WHAT NEEDS TO BE DONE
Your output should consist of every record, copied exactly.

RECORDS FOR THE TASK
Inductive SetRoomKeyParseResult := KeyParsed | InvalidPubkeyHex.
Definition classify_set_room_key_parse_result (parse_succeeded : bool) : SetRoomKeyParseResult :=
  if parse_succeeded then KeyParsed else InvalidPubkeyHex.
Inductive SetRoomKeyLockStateResult := LockRoom | RejectAlreadyLocked.
Definition classify_set_room_key_lock_state (can_lock_room : bool) : SetRoomKeyLockStateResult :=
  if can_lock_room then LockRoom else RejectAlreadyLocked.
Definition shape_set_room_key_invalid_pubkey_rejection_reason : bytes := bs "set-room-key: invalid pubkey hex".
Definition shape_set_room_key_already_locked_rejection_reason : bytes := bs "room already locked".
Definition shape_set_policy_unknown_default_error (default_value : bytes) : bytes :=
  bs "set-policy: unknown default '" ++ default_value ++ bs "', use 'allow' or 'deny'".
Definition shape_compact_room_compaction_failed_error (reason : bytes) : bytes := bs "compact failed: " ++ reason.
Definition shape_compact_room_verify_failed_error (reason : bytes) : bytes := bs "snapshot verify failed: " ++ reason.
Definition shape_compact_room_rebuild_failed_error (reason : bytes) : bytes := bs "rebuild failed: " ++ reason.
Definition extract_set_room_key_pubkey_text (message : Value) : bytes := text_at "pubkey" message.
Definition extract_start_tick_interval_ms (message : Value) : Z := Z.max (default 16 (as_u64 (jindex "interval_ms" message))) 1.
Definition extract_start_tick_intent_prefix (message : Value) : bytes := default (bs "intent/") (str_at "intent_prefix" message).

EXERCISE RESPONSE
Inductive SetRoomKeyParseResult := KeyParsed | InvalidPubkeyHex.
Definition classify_set_room_key_parse_result (parse_succeeded : bool) : SetRoomKeyParseResult :=
  if parse_succeeded then KeyParsed else InvalidPubkeyHex.
Inductive SetRoomKeyLockStateResult := LockRoom | RejectAlreadyLocked.
Definition classify_set_room_key_lock_state (can_lock_room : bool) : SetRoomKeyLockStateResult :=
  if can_lock_room then LockRoom else RejectAlreadyLocked.
Definition shape_set_room_key_invalid_pubkey_rejection_reason : bytes := bs "set-room-key: invalid pubkey hex".
Definition shape_set_room_key_already_locked_rejection_reason : bytes := bs "room already locked".
Definition shape_set_policy_unknown_default_error (default_value : bytes) : bytes :=
  bs "set-policy: unknown default '" ++ default_value ++ bs "', use 'allow' or 'deny'".
Definition shape_compact_room_compaction_failed_error (reason : bytes) : bytes := bs "compact failed: " ++ reason.
Definition shape_compact_room_verify_failed_error (reason : bytes) : bytes := bs "snapshot verify failed: " ++ reason.
Definition shape_compact_room_rebuild_failed_error (reason : bytes) : bytes := bs "rebuild failed: " ++ reason.
Definition extract_set_room_key_pubkey_text (message : Value) : bytes := text_at "pubkey" message.
Definition extract_start_tick_interval_ms (message : Value) : Z := Z.max (default 16 (as_u64 (jindex "interval_ms" message))) 1.
Definition extract_start_tick_intent_prefix (message : Value) : bytes := default (bs "intent/") (str_at "intent_prefix" message).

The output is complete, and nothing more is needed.